Aló Presidente (English: Hello, Mr. President) was a long-running, unscripted talk show hosted by Hugo Chávez, former President of Venezuela. It was broadcast on Venezuelan state television and radio channels, including Venezolana de Televisión, on Sundays from 11:00am until mid/late afternoon. The show was used to promote Chavista socialist principles to supporters in Venezuela and beyond. Many editions were filmed outdoors before large audiences, commonly featuring a local farm, factory, school, hospital, housing project or other public investment. Although Chávez typically appeared on television several times a week, Aló Presidente was his opportunity to reach most families on their day off.

The show was criticized for its lack of seriousness, due to low production values, spontaneous announcements, random contributions from audience members, colorful informality and often outright tedium.
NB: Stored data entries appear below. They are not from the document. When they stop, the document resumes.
(* ===== verification/Ahci.v ===== *)
(** * AHCI registers (src/ahci.rs)

    The register block of a SATA controller: the packed structures, the decoders
    of their fields, and the accessors of the ports. *)

From S2P Require Import Prelude.
Local Open Scope Z_scope.

(** ** The code: fields *)

Definition ATA_SIGNATURE : Z := 0x00000101.
Definition ATAPI_SIGNATURE : Z := 0xEB140101.
Definition SEMB_SIGNATURE : Z := 0xC33C0101.
Definition PM_SIGNATURE : Z := 0x96690101.

Inductive InterfaceSpeed : Type := Gen1 | Gen2 | Gen3 | ReservedSpeed.

Definition InterfaceSpeed_from (bits : Z) : InterfaceSpeed :=
  match bits with
  | 0 => ReservedSpeed
  | 1 => Gen1
  | 2 => Gen2
  | 3 => Gen3
  | _ => ReservedSpeed
  end.

Inductive InterfacePowerManagement : Type :=
  | PmNoDevice
  | PmActive
  | PmPartial
  | PmSlumber
  | PmDevSleep
  | PmReserved.

Definition InterfacePowerManagement_from (bits : Z) : InterfacePowerManagement :=
  match bits with
  | 0 => PmNoDevice
  | 1 => PmActive
  | 2 => PmPartial
  | 6 => PmSlumber
  | 8 => PmDevSleep
  | _ => PmReserved
  end.

Inductive DeviceDetection : Type :=
  | NoDevice
  | DeviceNoPhy
  | Device
  | InterfaceDisabled
  | ReservedDetection.

Definition has_device (d : DeviceDetection) : bool :=
  match d with Device | DeviceNoPhy => true | _ => false end.

Definition DeviceDetection_from (bits : Z) : DeviceDetection :=
  match bits with
  | 0 => NoDevice
  | 1 => DeviceNoPhy
  | 3 => Device
  | 4 => InterfaceDisabled
  | _ => ReservedDetection
  end.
Live footage of Aló Presidente would occasionally be broadcast simultaneously across all state and private television and radio in Venezuela, for any period determined by Chávez during the broadcast.

== History ==
Beginning in 1999, Aló Presidente was a 1-hour show designed to give citizens a voice and put them in direct contact with Chávez. It was first broadcast on radio on May 23, 1999, about three months after Chávez took office. The show did not air between June 5, 2011, and January 8, 2012, while Chávez was receiving cancer treatment in Cuba. A total of 378 shows aired.

In 2007, Chávez took his desk to the beach and recorded a 7-hour episode including his views on what he called European imperialism in the Malvinas. During the March 2, 2008 airing, Chávez ordered a general to send ten battalions of troops to the border with Colombia in response to a bombing by Colombian forces inside Ecuador which killed Raúl Reyes, a FARC leader. The battalions were ultimately not deployed, but the declaration may have caused the 2008 Andean diplomatic crisis.' Chávez spent a large amount of time on the show denouncing capitalism, imperialism and foreign interference.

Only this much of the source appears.